Body-positive blogger wishes she could hug the people who laugh at her
Jacqueline Adan says she’s been overweight all her life, and had always avoided going to the beach or pool. After losing 350 pounds, though, she decided it was time to change that on a recent vacation in Mexico.
“I was nervous to take my cover up off and to walk into the pool or walk on the beach,” the California preschool teacher wrote on Instagram. “I still felt like that same 500 pound girl… then it happened. A couple sitting by the pool started laughing and pointing at me and making fun of me as soon as I took my cover-up off.”
This was the same familiar scenario she’d faced for years.
“It was pretty rare for me to go anywhere where I would have to put on a bathing suit and put myself in a vulnerable situation like that,” Adan tells Yahoo Lifestyle. When she did, she could hear children and adults laugh and make comments about her weight. “If my family or friends were around and they heard and said, ‘Oh, my God, that’s so mean,’ I would just laugh it off. I’d be so embarrassed that I’d pretend it didn’t bother me. Then later when I was by myself, that’s when I would bawl my eyes out.”
This time was different. Adan has been on what she calls a journey since 2012, when she realized she was more than 500 pounds. Through diet and exercise, she gradually lost more than half her body weight. Last year, before she decided to begin several surgeries to remove her excess skin, she began to blog about what she’d been through. Like other body-positive bloggers, she rejects the idea that all people need to lose weight to be beautiful and happy, but she says that her own weight was holding her back.
“When I was over 500 pounds, I was not happy, I was not confident, I did not love myself, I didn’t take care of myself,” she admits. “So that’s why I personally felt I needed to change. Through my journey of losing weight, I gained so much too — [learning] how to love myself, how to take care of myself, what made me happy. No matter what your size/shape/weight is, if you’re taking care of yourself and you’re happy, that’s what matters.”

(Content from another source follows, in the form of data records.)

Section table_filter.
Context {T : Type} `{!Comparison T}.
Abbreviation Value := (option T).
Abbreviation Filter := (TableFilter T).
Implicit Types (f : Filter) (fs : list Filter).

(** The constructors of ConstantFilter and InFilter refuse NULLs. *)
Definition new_ConstantFilter (comparison_type : ExpressionType) (constant : Value) : result Filter :=
  match constant with
  | None => Throw InternalException
  | Some c => Ok (ConstantFilter comparison_type c)
  end.

Definition new_InFilter (values : list Value) : result Filter :=
  if existsb (fun v => negb (bool_decide (is_Some v))) values then Throw InternalException
  else match values with
       | [] => Throw InternalException
       | _ => Ok (InFilter (omap id values))
       end.

(** [ConstantFilter::Compare] *)
Definition Compare (comparison_type : ExpressionType) (constant : T) (value : Value) : result bool :=
  match comparison_type with
  | COMPARE_EQUAL => Ok (wrapper Equals value (Some constant))
  | COMPARE_NOTEQUAL => Ok (wrapper NotEquals value (Some constant))
  | COMPARE_GREATERTHAN => Ok (wrapper GreaterThan value (Some constant))
  | COMPARE_GREATERTHANOREQUALTO => Ok (wrapper GreaterThanEquals value (Some constant))
  | COMPARE_LESSTHAN => Ok (wrapper LessThan value (Some constant))
  | COMPARE_LESSTHANOREQUALTO => Ok (wrapper LessThanEquals value (Some constant))
  | _ => Throw InternalException
  end.
Fixpoint segment_filters (entries : list ScanFilter) (st : CollectionScanState) : result (bool * CollectionScanState) :=
  match entries with
  | [] => Ok (true, st)
  | entry :: entries =>
      if always_true entry then segment_filters entries st
      else match column_scans st !! scan_column_index entry with
           | None => Throw InternalException
           | Some scan =>
               let segs := segments (table_column_index entry) in
               r ← Segment_CheckZonemap (segment_checked scan) (seg_stats <$> (current scan ≫= fun k => segs !! k))
                     (updates (table_column_index entry)) (filter entry);
               let '(prune_result, checked) := r in
               let st := mkScan (vector_index st) (max_row st) (column_ids st)
                 (<[scan_column_index entry := mkColumnScan (row_index scan) (current scan) checked]> (column_scans st)) in
               if negb (bool_decide (prune_result = FILTER_ALWAYS_FALSE)) then segment_filters entries st
               else match current scan ≫= fun k => segs !! k with
                    | None => segment_filters entries st
                    | Some current_segment =>
                        let target_row := Nat.min (seg_start current_segment + seg_count current_segment) (max_row st) in
                        let target_vector_index := ((target_row - start) / STANDARD_VECTOR_SIZE)%nat in
                        if (vector_index st =? target_vector_index)%nat then Ok (true, st)
                        else Ok (false, Nat.iter (target_vector_index - vector_index st) NextVector st)
                    end
           end
  end.

Definition CheckZonemapSegments (info : ScanFilterInfo) (st : CollectionScanState) : result (bool * CollectionScanState) :=
  segment_filters (filter_list info) st.


(** ** Theorems *)

Context {laws : forall i, CompareLaws (T i)}.

Definition marks (l : list ScanFilter) : nat := length (List.filter always_true l).

(** The count of the filters that are always true is right, and without a set of filters there is none. *)
Definition wf (info : ScanFilterInfo) : Prop :=
  always_true_filters info = marks (filter_list info) /\ (table_filters info = false -> filter_list info = []).

Lemma CheckAllFilters_wf info : (table_filters info = false -> filter_list info = []) -> wf (CheckAllFilters info).
Proof.
  intros H. split; cbn; [|by intros ->%H]. unfold marks. clear H. induction (filter_list info) as [|f l IH]; [done|exact IH].
Qed.
(* ===== verification/ValiditySegment.v ===== *)
(** * Segments of a validity column

    Models src/src/storage/compression/validity_uncompressed.cpp: the NULLs of a segment as a bitmap, appended,
    reverted, fetched, selected and scanned with the bit shifts of [UnalignedScan], and the ranges of rows that
    [ArrayColumnData::Select] (src/src/storage/table/array_column_data.cpp) scans.

    The memory of a segment is its list of 64-bit words ([input_data]); the result of a scan is the mask of the
    result vector. *)

From S2P Require Import Prelude ValidityMask TableFilter.

Module ValiditySegment.
Import ValidityMask.
Abbreviation SelectionVector := TableFilter.SelectionVector.
Abbreviation get_index := TableFilter.get_index.
Abbreviation UnifiedVectorFormat := TableFilter.UnifiedVectorFormat.
Abbreviation vsel := TableFilter.vsel.
Abbreviation validity := TableFilter.validity.

(** ** Masks *)

Definition LOWER_MASKS : list Z :=
  [0x0; 0x1; 0x3; 0x7; 0xf; 0x1f; 0x3f; 0x7f; 0xff; 0x1ff; 0x3ff; 0x7ff; 0xfff; 0x1fff; 0x3fff; 0x7fff; 0xffff;
   0x1ffff; 0x3ffff; 0x7ffff; 0xfffff; 0x1fffff; 0x3fffff; 0x7fffff; 0xffffff; 0x1ffffff; 0x3ffffff; 0x7ffffff;
   0xfffffff; 0x1fffffff; 0x3fffffff; 0x7fffffff; 0xffffffff; 0x1ffffffff; 0x3ffffffff; 0x7ffffffff; 0xfffffffff;
   0x1fffffffff; 0x3fffffffff; 0x7fffffffff; 0xffffffffff; 0x1ffffffffff; 0x3ffffffffff; 0x7ffffffffff;
   0xfffffffffff; 0x1fffffffffff; 0x3fffffffffff; 0x7fffffffffff; 0xffffffffffff; 0x1ffffffffffff; 0x3ffffffffffff;
   0x7ffffffffffff; 0xfffffffffffff; 0x1fffffffffffff; 0x3fffffffffffff; 0x7fffffffffffff; 0xffffffffffffff;
   0x1ffffffffffffff; 0x3ffffffffffffff; 0x7ffffffffffffff; 0xfffffffffffffff; 0x1fffffffffffffff;
   0x3fffffffffffffff; 0x7fffffffffffffff; 0xffffffffffffffff].
(* ===== verification/ChunkInfo.v ===== *)
(** * Version information of one vector of rows

    Models src/src/storage/table/chunk_info.cpp: the MVCC visibility rule, [ChunkConstantInfo]
    (one insert and one delete id for the whole vector) and [ChunkVectorInfo] (one pair of ids per
    row), with every operation on them, serialization included. *)

From S2P Require Import Prelude ValidityMask.

Module ChunkInfo.

(** ** Identifiers

    A [transaction_t] below [TRANSACTION_ID_START] is a timestamp (a start time or the commit id of
    a committed transaction); from [TRANSACTION_ID_START] on it is the id of a running
    transaction; [NOT_DELETED_ID] marks a row nobody deleted. *)

Definition TRANSACTION_ID_START : Z := 4611686018427388000.
Definition MAX_TRANSACTION_ID : Z := 2 ^ 64 - 1.
Definition NOT_DELETED_ID : Z := 2 ^ 64 - 2.
Definition MAXIMUM_QUERY_ID : Z := 2 ^ 64 - 1.

Record TransactionData : Type := mkTransactionData {
  transaction_id : Z;
  start_time : Z
}.

(** The template parameter [OP] of the selection functions. *)
Record VersionOperator : Type := mkVersionOperator {
  UseInsertedVersion : Z -> Z -> Z -> bool;
  UseDeletedVersion : Z -> Z -> Z -> bool
}.

Definition TransactionVersionOperator : VersionOperator :=
  let use_inserted start_time transaction_id id := (id <? start_time) || (id =? transaction_id) in
  mkVersionOperator use_inserted
    (fun start_time transaction_id id => negb (use_inserted start_time transaction_id id)).

Definition CommittedVersionOperator : VersionOperator :=
  mkVersionOperator
    (fun _ _ _ => true)
    (fun min_start_time _ id =>
       ((min_start_time <=? id) && (id <? TRANSACTION_ID_START)) || (id =? NOT_DELETED_ID)).

Definition UseVersion (transaction : TransactionData) (id : Z) : bool :=
  UseInsertedVersion TransactionVersionOperator (start_time transaction)
                     (transaction_id transaction) id.

(** ** Selection vectors

    [for (i < max_count) if (P(i)) sel_vector.set_index(count++, i)]: the count and the buffer. *)

Definition sel_fill (P : nat -> bool) (sel : list nat) (max_count : nat) : nat * list nat :=
  fold_left (fun st i => let '(count, sel) := st in
                         if P i then (S count, <[count := i]> sel) else (count, sel))
            (seq 0 max_count) (0%nat, sel).

(** ** Constant info *)

Record ChunkConstantInfo : Type := mkConstant {
  c_start : Z;
  c_insert_id : Z;
  c_delete_id : Z
}.

Definition new_constant (start : Z) : ChunkConstantInfo := mkConstant start 0 NOT_DELETED_ID.

Definition c_TemplatedGetSelVector (OP : VersionOperator) (start_time transaction_id : Z)
    (info : ChunkConstantInfo) (sel : list nat) (max_count : nat) : nat * list nat :=
  if UseInsertedVersion OP start_time transaction_id (c_insert_id info)
     && UseDeletedVersion OP start_time transaction_id (c_delete_id info)
  then (max_count, sel) else (0%nat, sel).
(** A marker that is put on a chain without conflict, the name's own chain or an empty one. *)
Lemma marker_run lowest T s dm (should_be_empty : bool) m undo σ :
  transaction T = true -> inv m -> reader lowest m T -> abs lowest m σ -> key (name dm) = key s -> type dm <> INVALID ->
  conflict T (σ (key s)) = false -> (should_be_empty = true -> read T (σ (key s)) = None) ->
  exists w2, CreateEntryInternal T s (mkEntry (next_oid m) dm false (transaction_id T)) should_be_empty (alloc dm m, undo) = (w2, Ok true)
    /\ sim lowest T (m, undo) w2 (write T (key s) (Some dm) σ)
    /\ (forall p n, fresh p n m -> fresh p n w2.1)
    /\ exists e c, entries w2.1 !! key s = Some (e :: c).
Proof.
  intros Htr Hi Hr Ha Hkey Hty Hcf Hrd.
  assert (may_push T s (mkEntry (next_oid m) dm false (transaction_id T)) (alloc dm m)) as Hp.
  { apply new_may_push; [done|done|done|]. intros top c' Hk'. by eapply free_top. }
  assert ((if should_be_empty then occupied T s (alloc dm m) else None) = None) as Ho.
  { destruct should_be_empty; [|done]. change (occupied T s m = None). rewrite (occupied_read lowest T s m σ) by done.
    by rewrite Hcf, Hrd. }
  rewrite (CreateEntryInternal_run T s _ should_be_empty (alloc dm m) undo Htr); [|apply Hr|by apply alloc_inv|done].
  rewrite Ho. eexists. split; [reflexivity|]. split; [|split].
  - apply (sim_push lowest T (m, undo) (alloc dm m) undo σ s); [|done]. by apply sim_alloc, sim_refl.
  - intros p n Hf. apply fresh_push; [by apply alloc_inv|by apply fresh_alloc|by eapply fresh_ne].
  - cbn [fst]. destruct (push_lookup s (mkEntry (next_oid m) dm false (transaction_id T)) (alloc dm m)) as [c Hc]. by exists (mkEntry (next_oid m) dm false (transaction_id T)), c.
Qed.

Lemma RenameEntryInternal_run lowest T s (old : entry) (new_name : string) m undo σ d :
  transaction T = true -> inv m -> reader lowest m T -> abs lowest m σ ->
  key (name (data old)) = key s -> key new_name <> key s -> conflict T (σ (key s)) = false -> read T (σ (key s)) = Some d ->
  match read T (σ (key new_name)) with
  | Some _ => RenameEntryInternal T old new_name (m, undo) = ((m, undo), Throw CatalogException)
  | None =>
      exists w2, (forall p n, fresh p n m -> fresh p n w2.1)
        /\ if conflict T (σ (key new_name))
           then RenameEntryInternal T old new_name (m, undo) = (w2, Throw TransactionException)
                /\ sim lowest T (m, undo) w2 (write T (key s) None σ)
           else RenameEntryInternal T old new_name (m, undo) = (w2, Ok true)
                /\ (exists dm, sim lowest T (m, undo) w2 (write T (key new_name) (Some dm) (write T (key s) None σ)))
                /\ exists e c, entries w2.1 !! key new_name = Some (e :: c)
  end.
Proof.
  intros Htr Hi Hr Ha Hold Hnew Hcf Hrd. unfold RenameEntryInternal.
  change ((get ≫= ?k) (m, undo)) with (k (m, undo) (m, undo)). cbv beta iota.
  pose proof (view_read lowest m σ T new_name Ha Hr) as Hv. rewrite view_seen in Hv. unfold seen in Hv. unfold map_GetEntry.
  assert (forall r : result unit, (match read T (σ (key new_name)) with Some _ => Throw CatalogException | None => Ok tt end) = r ->
    (match (entries m !! key new_name ≫= GetEntryForTransaction T : option (entry * bool)) with
     | Some (existing_entry, _) => if negb (deleted existing_entry) then throw CatalogException else mret tt
     | None => mret tt
     end) (m, undo) = ((m, undo), r)) as Hexists.
  { intros r <-. rewrite <- Hv. destruct (entries m !! key new_name) as [c|]; [|done]. cbn.
    destruct (GetEntryForTransaction T c) as [[e b]|]; [|done]. by destruct (deleted e). }
  destruct (read T (σ (key new_name))) as [d'|] eqn:Hrn; [by apply ST_bind_Throw, Hexists|].
  rewrite !(ST_bind_Ok _ _ _ _ _ (Hexists _ eq_refl)).
  clear Hexists Hv. rewrite <- Hold in *. clear s Hold.
  pose (dm := mkData RENAMED_ENTRY (name (data old)) false false None : EntryData X).
  destruct (marker_run lowest T (name (data old)) dm false m undo σ) as ([m1 u1] & E1 & S1 & F1 & _); [done..|].
  destruct (DropEntryInternal_run lowest T (name (data old)) false m1 u1 (write T (key (name (data old))) (Some dm) σ) dm)
    as ([m2 u2] & E2 & S2 & F2); [done|by apply S1|by apply S1|by apply S1|by apply write_conflict|by apply write_read|done|].
  assert (sim lowest T (m, undo) (m2, u2) (write T (key (name (data old))) None σ)) as S3.
  { eapply sim_ext; [eapply sim_trans; [exact S1|exact S2]|]. intros k. by rewrite write_write. }
  assert (forall k, k <> key (name (data old)) -> write T (key (name (data old))) None σ k = σ k) as Hother by (intros; by apply write_ne).
  assert (forall p n, fresh p n m -> fresh p n m2) as F3 by (intros p n Hf; apply F2, F1, Hf).
  rewrite !bind_alloc, !(ST_bind_Ok _ _ _ _ _ E1). cbn [negb]. rewrite !(ST_bind_Ok _ _ _ _ _ E2). cbn [negb]. rewrite !bind_alloc.
  destruct (conflict T (σ (key new_name))) eqn:Hcn.
  - exists (alloc (mkData RENAMED_ENTRY new_name false false None) m2, u2). split; [intros p n Hf; apply fresh_alloc; [apply S3|by apply F3]|].
    apply sim_alloc with (d := mkData RENAMED_ENTRY new_name false false None) in S3. split; [|done].
    rewrite (CreateEntryInternal_run T new_name _ true _ u2 Htr); [|apply Hr|apply S3|].
    + rewrite (occupied_read lowest T new_name _ (write T (key (name (data old))) None σ)); [|apply S3..].
      by rewrite Hother, Hcn.
    + rewrite (occupied_read lowest T new_name _ (write T (key (name (data old))) None σ)); [|apply S3..].
      by rewrite Hother, Hcn.
  - pose (dn := mkData RENAMED_ENTRY new_name false false None : EntryData X).
    destruct (marker_run lowest T new_name dn true m2 u2 (write T (key (name (data old))) None σ)) as (w3 & E4 & S4 & F4 & Htop);
      [done|apply S3|apply S3|apply S3|done|done|by rewrite Hother|by rewrite Hother|].
    exists w3. split; [intros p n Hf; by apply F4, F3|]. split; [done|]. split; [|done]. exists dn. by eapply sim_trans.
Qed.

(** The new version goes on its chain, and then the dependency manager answers. *)
Lemma version_run lowest T s p d (ao : result unit) w1 m undo σ e c :
  transaction T = true -> sim lowest T w1 (m, undo) σ -> fresh p (name d) m -> key (name d) = key s -> type d <> INVALID ->
  entries m !! key s = Some (e :: c) -> conflict T (σ (key s)) = false ->
  exists w2, (on_set (UpdateEntry (mkEntry p d false (transaction_id T)));; push_child T (mkEntry p d false (transaction_id T));;
              lift ao;; mret true) (m, undo)
             = (w2, match ao with Ok _ => Ok true | Throw ex => Throw ex end)
    /\ sim lowest T w1 w2 (write T (key s) (Some d) σ).
Proof.
  intros Htr Hs [Hf1 Hf2] Hkey Hty Hk Hcf. set (v := mkEntry p d false (transaction_id T)).
  assert (may_push T s v m) as Hp.
  { split; [done..|]. intros top c' Hk'. eapply free_top; [apply Hs|apply Hs|done|done]. }
  exists (push_value s v m, undo ++ [top_oid s m]). split; [|by apply (sim_push lowest T w1 m undo σ s v)].
  rewrite (ST_bind_Ok _ (on_set (UpdateEntry v)) _ (push_value s v m, undo) tt).
  - rewrite (ST_bind_Ok _ _ _ _ _ (push_child_run T s v m undo Htr (d_running _ _ _ (s_reader _ _ _ _ _ Hs)) (s_inv _ _ _ _ _ Hs) Hp)).
    by destruct ao.
  - unfold on_set. rewrite (UpdateEntry_run s v m (e :: c)) by done. unfold push_value. by rewrite Hk.
Qed.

Her decision to have skin removal surgery came because the skin was causing her both physical and emotional pain.
“I was getting back and neck issues, rashes,” she says. “You still have all this stuff that you’re carrying around that’s a visual reminder of your past.”
Her surgeon wants her to recover completely from the operations on her arms and torso before surgery on her legs and breasts. In the meantime, she still faces down ignorance from onlookers like the ones in Mexico.
“I took a deep breath, smiled and walked into the pool,” she said on Instagram. “To be honest, yes, it bothered me. But I was not going to let people like that affect me anymore! I am not going to let what other people think of me stop me from living my life. They do not know me.”
Adan says she’s not a confrontational person, but if she did decide to speak to the people who laughed at her, this is what she would do: “I wish I would just go give them a hug,” she tells Yahoo. “Honestly, I feel like that’s what they would need is love. How can you treat someone like that? I don’t feel like I have to justify myself to people like that or try to explain myself. Or explain why my legs look a certain way or why I’m still carrying all this excess skin. I would just want to spread the love, and hopefully they can start spreading love instead of negativity too.”